■ **Work to be completed**
Scan the records for the string "From" and state how many lines contain it, using the number alone.
START Records shown
(* ===== verification/RunRefine.v ===== *)
(** * The run-time checks implement the automaton

    Simulation of the automaton of [RunSpec] by [monitor_run], for data as
    the loader leaves it and an allocator that grows the stacks in place:
    each signal is accepted, with one answer, exactly when the automaton has a
    transition, and the relation [rel] between the local variables of
    [monitor_run] and the automaton's configuration is preserved. *)

From S2P Require Import Prelude CSem Wire CStack BlockStack CallStack MonitorData.
From S2P Require Import MonitorRun RunSpec.
From Stdlib Require Import Strings.Byte.

(** ** Relation between the concrete state and the configuration *)

(** Data the checks may run on. *)
Definition run_ready (data : monitor_data) : Prop := wf_data data ∧ relocs_ok data.

(** Function [f] of module [m] exists and [b] is one of its blocks (a function
    with no recorded block has only the entry block, and no jump). *)
Definition pos_ok (data : monitor_data) (m f b : Z) : Prop :=
  ∃ md fd, module_at data m = Val md ∧ function_at md f = Val fd ∧
    0 <= f < nb_functions md ∧ (nb_blocks fd ≠ 0 → 0 <= b < nb_blocks fd).

Definition phase_state (ph : phase) : monitor_state_t :=
  match ph with
  | InFunction => SM_STATE_InFunction
  | ExpectCall => SM_STATE_ExpectCall
  | ExpectReturn => SM_STATE_ExpectReturn
  | ExpectJump => SM_STATE_ExpectJump
  end.

Section Relation.
Context (opts : options) (data : monitor_data).

(** Elements a call pushes on the block stack. *)
Definition saved : nat := if OPTION_sm_trace opts then 2 else 1.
END Records shown
■ **Exercise solution**
3